Quando se vive só, não se fala muito alto, não se escreve
também muito alto: receia-se o eco, o vazio do eco. Damos de caras com o
silêncio, ele observa-nos com um olhar penetrante como se nos quisesse engolir
para lugar nenhum. Com ele vem este perfume a coisa nenhuma que é mais intenso
que jasmim ou plantas herbáceas banhadas em álcool. Invade abusivamente
qualquer espaço, e faz-nos querer calar o grito de socorro, para não o
incomodar. No gélido isolamento, o silêncio, promoveu-se de antagonista para o
sublime herói que admiro e quero ao meu lado. Acomodou-se a mim. Ou eu a ele.
Acreditava que tínhamos o dom da mutabilidade, tanto nos
adaptávamos ao frio da Islândia, como ao calor da Tanzânia, a um quarto numa
cidade grande ou uma casa numa vila campestre, à solidão de uma cama vazia e ao
aconchego de um corpo que adormece a nossa lado, ao prazer de atravessar as
fronteiras da sexualidade com uma voz que nos deseje ou até mesmo fazê-lo
sozinhos sem voz nenhuma, tanto sorrirmos acompanhados ou a sós, a sentirem-nos
ou sentirmo-nos… Contudo, “em última análise, precisamos de amor para não
adoecer”, e desta vez o mais importante está em falta, não te tenho a ti.
A única maneira de curarmos a doença é sermos humanos a
deixar de ser humanos, é termos amor na despedida, silêncio no eterno exílio, é
não beijarmos quem mais queremos beijar, e não tocarmos em quem mais precisa de
ser tocado.
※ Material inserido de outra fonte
(* ===== verification/EndToEndArea.v ===== *)
(** * EndToEndArea: area writes to the scripted PLC

    [WriteArea] over an open session cuts the source into chunks, and the
    memory of the PLC ends as if the source had been stored at once. *)

From stdpp Require Import gmap.
From S2P Require Import Errors Protocol IsoTCP Config Item Planner Session SessionProofs DataPlane ReadProofs WriteProofs TestPLC PLCProofs PLCMemory EndToEnd EndToEndRead EndToEndWrite.

Local Abbreviation World := (@World PLC).

(** ** Bytes stored in pieces *)

Lemma storeBytes_app area db off x y : ∀ m idx,
  storeBytes m area db off idx (x ++ y)
  = storeBytes (storeBytes m area db off idx x) area db off (idx + zlen x) y.
Proof.
  induction x as [|v x IH]; intros m idx; cbn [app storeBytes]; [by rewrite Z.add_0_r|].
  rewrite IH. f_equal. zlia.
Qed.

Lemma storeBytes_shift area db off k y : ∀ m idx,
  storeBytes m area db off (k + idx) y = storeBytes m area db (off + k) idx y.
Proof.
  induction y as [|v y IH]; intros m idx; cbn [storeBytes]; [done|].
  rewrite <-IH. replace (k + idx + 1) with (k + (idx + 1)) by lia. f_equal.
  assert (u32 (off + u32 (k + idx)) = u32 (off + k + u32 idx)) as ->; [|done].
  unfold u32. rewrite !Z.add_mod_idemp_r by lia. f_equal. lia.
Qed.

Section area.
Implicit Type w : World.
Context (cfg : normalizedConfig) (n : Z) (m : Memory) (area dbNumber start : Z) (src : list Z).
Context (Hcfg : settings_ok (nConfig cfg)) (Hrange : 240 ≤ n ≤ 960).
Context (Harea : is_u8 area) (Hdb : is_u16 dbNumber) (Hstart : is_u32 start) (Hbytes : bytes src).
Context (Hvalid : valid_read_item (mkReadItem (mkAddress area dbNumber start 0) TransportByte (zlen src))
  (MaxBatchBytes (nConfig cfg))).

Local Abbreviation chunk_item := (chunk_item area dbNumber start src).

(** The memory when the first [off] bytes have been written. *)
Definition area_memory (off : Z) : Memory := storeBytes m (area_code area) dbNumber start 0 (sub src 0 off).

Lemma chunk_accepted off len : 0 ≤ off → 0 < len → off + len ≤ zlen src → len ≤ 8191 →
  len ≤ MaxItemBytes (nConfig cfg) →
  write_item_values (chunk_item off len) ∧ acceptable_writes (nConfig cfg) [chunk_item off len].
Proof.
  by apply chunk_acceptable.
Qed.

Lemma bytes_area : byte_area area = true.
Proof.
  destruct Hvalid as [[_ Hva] _]. cbn in Hva. destruct (byte_area area); [done|].
  destruct Hva as (_ & _ & _ & Ht). by destruct (area =? AreaTimer).
Qed.

(** A chunk goes where the bytes before it end. *)
Lemma chunk_stored off len : 0 ≤ off → 0 < len → off + len ≤ zlen src → len ≤ 8191 →
  len ≤ MaxItemBytes (nConfig cfg) →
  wrote [chunk_item off len] (area_memory off) = area_memory (off + len).
Proof.
  intros Ho Hl Hs Hm Hi. destruct (chunk_accepted off len Ho Hl Hs Hm Hi) as [Hv (_ & Hok & _)].
  apply Forall_cons in Hok as [Hok _]. destruct (wire_write_fits _ _ Hv Hok) as [Hp _].
  unfold wrote. cbn [fmap list_fmap]. rewrite written_all_cons. change (written_all [] ?x) with x.
  rewrite written_span by done. unfold area_memory.
  rewrite <-(sub_append src 0 off (off + len)), storeBytes_app, zlen_sub by lia.
  replace (0 + (off - 0)) with (off + 0) by lia. rewrite storeBytes_shift. f_equal.
  unfold item_start, byte_start. cbn [wordLength variable_of wire_write Protocol.WItem]. 
  change (WordLength (descriptor _ TransportByte _)) with 0x02. cbn [orb Z.eqb Pos.eqb].
  cbn. unfold wire_address. cbn [Area]. rewrite bytes_area. cbn [Offset Bit]. rewrite Z.add_0_r. by rewrite Z.div_mul.
Qed.

(** One chunk over the wire. *)
Lemma plc_chunk off len : 0 ≤ off → 0 < len → off + len ≤ zlen src → len ≤ 8191 →
  len ≤ MaxItemBytes (nConfig cfg) → len ≤ n - 28 →
  triple (online cfg n (area_memory off)) (writeLocked [chunk_item off len] true)
    (λ out w, out = (all_acknowledged 1, None) ∧ online cfg n (area_memory (off + len)) w) never.
Proof.
  intros Ho Hl Hs Hm Hi Hn. destruct (chunk_accepted off len Ho Hl Hs Hm Hi) as [Hv (_ & Hok & _)].
  destruct (prepareWireWrites_Ok _ [chunk_item off len] 0 ltac:(by constructor) Hok) as (Hpw & _ & Hf).
  rewrite <-chunk_stored by done. apply Forall_cons in Hok as [Hok _].
  eapply triple_conseq; [apply (plc_writeLocked cfg n (area_memory off) (chunk area dbNumber start src off len))|done| |done].
  - unfold chunk. rewrite wItem_prepared. constructor; [|done]. by eapply wire_write_fits.
  - unfold chunk, oversized. cbn [prepared_of existsb]. rewrite orb_false_r.
    assert (WriteRequestSize [wire_write (chunk_item off len)] = 28 + len) as Hsize.
    { unfold WriteRequestSize. cbn [fmap list_fmap itemSizes wire_write Protocol.WData chunk_item WData].
      change (zlen [_]) with 1. change (padded 0 1 _) with false. rewrite zlen_sub by lia.
      unfold jobHeaderSize, itemSpecSize, itemDataHeaderSize. lia. }
    change (wItem _) with (wire_write (chunk_item off len)). rewrite Hsize.
    change (WriteResponseSize 1) with 15. lia.
  - done.
  - done.
  - done.
  - intros out w [-> Hw]. split; [done|]. unfold chunk in Hw. by rewrite wItem_prepared in Hw.
Qed.

(** The loop writes the rest of the source. *)
Lemma plc_writeAreaLoop maxChunk : 1 ≤ maxChunk ≤ 8191 → maxChunk ≤ MaxItemBytes (nConfig cfg) →
  maxChunk ≤ n - 28 → ∀ fuel off, 0 ≤ off ≤ zlen src → zlen src - off ≤ Z.of_nat fuel * maxChunk →
  triple (online cfg n (area_memory off))
    (writeAreaLoop fuel (nConfig cfg) area dbNumber start maxChunk src off off)
    (λ out w, out = (zlen src, None) ∧ online cfg n (area_memory (zlen src)) w) never.
Proof.
  intros Hmc Hmi Hmn fuel. induction fuel as [|fuel IH]; intros off Hoff Hfuel;
    cbn [writeAreaLoop]; destruct (off <? zlen src) eqn:Hlt; cbn [negb]; [lia| | |].
  1,3: (assert (off = zlen src) as -> by lia; apply triple_ret; intros w Hw; done).
  set (len := smallerInt maxChunk (zlen src - off)).
  assert (0 < len ≤ maxChunk ∧ off + len ≤ zlen src ∧ (len = maxChunk ∨ off + len = zlen src)) as Hlen.
  { unfold len, smallerInt. case_if; lia. }
  rewrite slice_Ok by lia. change (lift (Ok ?a) ≫= ?f) with (f a). cbn beta.
  destruct (chunk_accepted off len) as [Hv Hacc]; [lia..|].
  assert (u32 (start + u32 off) = start + off ∧ u32 len = len) as [-> ->].
  { destruct Hv as [[[_ _ Ho _] _ Hl] _]. cbn in Ho, Hl. unfold is_u32 in *.
    rewrite (u32_id off), !u32_id by (unfold is_u32; lia). done. }
  change (mkWriteItem (mkAddress area dbNumber (start + off) 0) TransportByte len (sub src off (off + len)))
    with (chunk_item off len).
  pose proof (prepareWrites_spec (nConfig cfg) [chunk_item off len] Hcfg ltac:(by constructor)) as Hprep.
  destruct (prepareWrites (nConfig cfg) [chunk_item off len]) as [its|e|]; [|done|done].
  destruct Hprep as [_ ->].
  eapply triple_bind; [apply plc_chunk; lia|]. intros [results err]. cbn beta. apply triple_pure. intros [= -> ->].
  cbn [all_acknowledged replicate]. change (negb (bool_decide _)) with false. cbv iota.
  apply IH; [lia|]. destruct Hlen as (? & ? & [->|Hend]); [lia|]. rewrite Hend. nia.
Qed.
End area.

(** ** WriteArea *)

Lemma plc_WriteArea cfg n m area dbNumber start src : is_u8 area → is_u16 dbNumber → is_u32 start → bytes src →
  valid_read_item (mkReadItem (mkAddress area dbNumber start 0) TransportByte (zlen src)) (MaxBatchBytes (nConfig cfg)) →
  (zlen src + area_chunk (nConfig cfg) n - 1) / area_chunk (nConfig cfg) n ≤ MaxFragmentsPerCall (nConfig cfg) →
  triple (in_session cfg n m) (WriteArea area dbNumber start src)
    (λ out w, out = (zlen src, None) ∧ in_session cfg n (storeBytes m (area_code area) dbNumber start 0 src) w) never.
Proof.
  intros Ha Hd Hs Hb Hvalid Hmany. unfold WriteArea. apply in_session_caller.
  eapply triple_bind; [apply in_session_config|]. intros a. cbn beta. apply triple_pure. intros ->.
  apply triple_pure. intros [Hcfg _ _].
  pose proof Hvalid as (_ & Hpos & _ & Hbatch & _). change (0 < zlen src) in Hpos.
  change (zlen src * 1 ≤ MaxBatchBytes (nConfig cfg)) in Hbatch.
  destruct (zlen src =? 0) eqn:E; [lia|]. clear E.
  destruct (zlen src >? MaxBatchBytes _) eqn:E; [lia|]. clear E.
  destruct (zlen src >? MaxUint32) eqn:E; [destruct Hcfg; unfold MaxUint32 in E; lia|]. clear E.
  assert (is_u32 (zlen src)) as Hu by (destruct Hcfg; unfold is_u32; lia). rewrite (u32_id _ Hu).
  set (i := mkReadItem (mkAddress area dbNumber start 0) TransportByte (zlen src)) in *.
  assert (read_item_values i) as Hv by (constructor; [by constructor|done|done]).
  pose proof (validateReadItem_spec i (MaxBatchBytes (nConfig cfg)) Hv) as Hval.
  destruct (validateReadItem i (MaxBatchBytes (nConfig cfg))) as [len|e|]; [|done..]. clear Hval.
  apply in_session_gated. apply triple_world. intros w0 Hw0. pose proof (online_limits cfg n m w0 Hw0) as (Hn & _).
  eapply triple_bind; [eapply triple_pre; [apply try_triple, (online_ready cfg n m "write_area" never)|by intros w <-]|].
  intros [k|e|]; cbn beta; [|by intros w []..]. apply triple_pure. intros ->.
  set (c := area_chunk (nConfig cfg) n) in *.
  assert (1 ≤ c ≤ 8191 ∧ c ≤ MaxItemBytes (nConfig cfg) ∧ c ≤ n - 28) as (Hc & Hci & Hcn).
  { unfold c, area_chunk. change (Z.quot MaxUint16 8) with 8191. cbn zeta. destruct Hcfg.
    destruct (n - 28 >? 8191) eqn:?; case_if; lia. }
  cbn zeta. destruct (c <? 1) eqn:E; [lia|]. clear E. rewrite Z.quot_div_nonneg by lia.
  destruct (_ >? MaxFragmentsPerCall _) eqn:E; [lia|]. clear E.
  eapply triple_conseq; [apply (plc_writeAreaLoop cfg n m area dbNumber start src Hcfg Hn Ha Hd Hs Hb Hvalid c Hc Hci Hcn)| | |done].
  - split; [done|]. by apply zlen_nonneg.
  - pose proof (Z.div_mod (zlen src + c - 1) c). pose proof (Z.mod_pos_bound (zlen src + c - 1) c).
    rewrite Z2Nat.id by (apply Z.div_pos; lia). lia.
  - intros w Hw. unfold area_memory. by rewrite sub_0.
  - intros out w [-> Hw]. split; [done|]. apply in_session_release. unfold area_memory in Hw.
    by rewrite sub_full in Hw.
Qed.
A cura é sabermos como chegar ao coração do outro sem nos
aproximarmos dele. Está em encarar a individualidade como o único mecanismo de
preservar a humanidade. Quão longe está a cura do medo.?.?. e quando isto tudo
terminar, quão perto estará o medo para nos impedir de novo a ser humanos? Abraçar
um corpo gélido, acarinhar uma face magoada, sussurrar ao ouvido “amo-te”,
deixar os lábios húmidos encostarem-se a uma pele ferida ou simplesmente dar a
mão? Sem inquietação.
Porque se hoje são os pesadelos que me inquietam, que me
fazem alucinar com cada face vossa e a estar cada vez mais longe de vos ter…
Amanhã vou acordar e ver que tudo é verdade. Estou pálido, como se o desgosto
me bebesse o sangue. O cabelo deixou de me crescer como se até ele tivesse
parado. Duvido da coerência da minha visão, da veracidade do meu toque, da
autenticidade do meu paladar, e empoleirado nesta corda bamba, entre o pesadelo
alucinogéno e a realidade… Perdi-me. Ou então encontrei-me, na forma mais
bruta e selvagem do meu “eu”.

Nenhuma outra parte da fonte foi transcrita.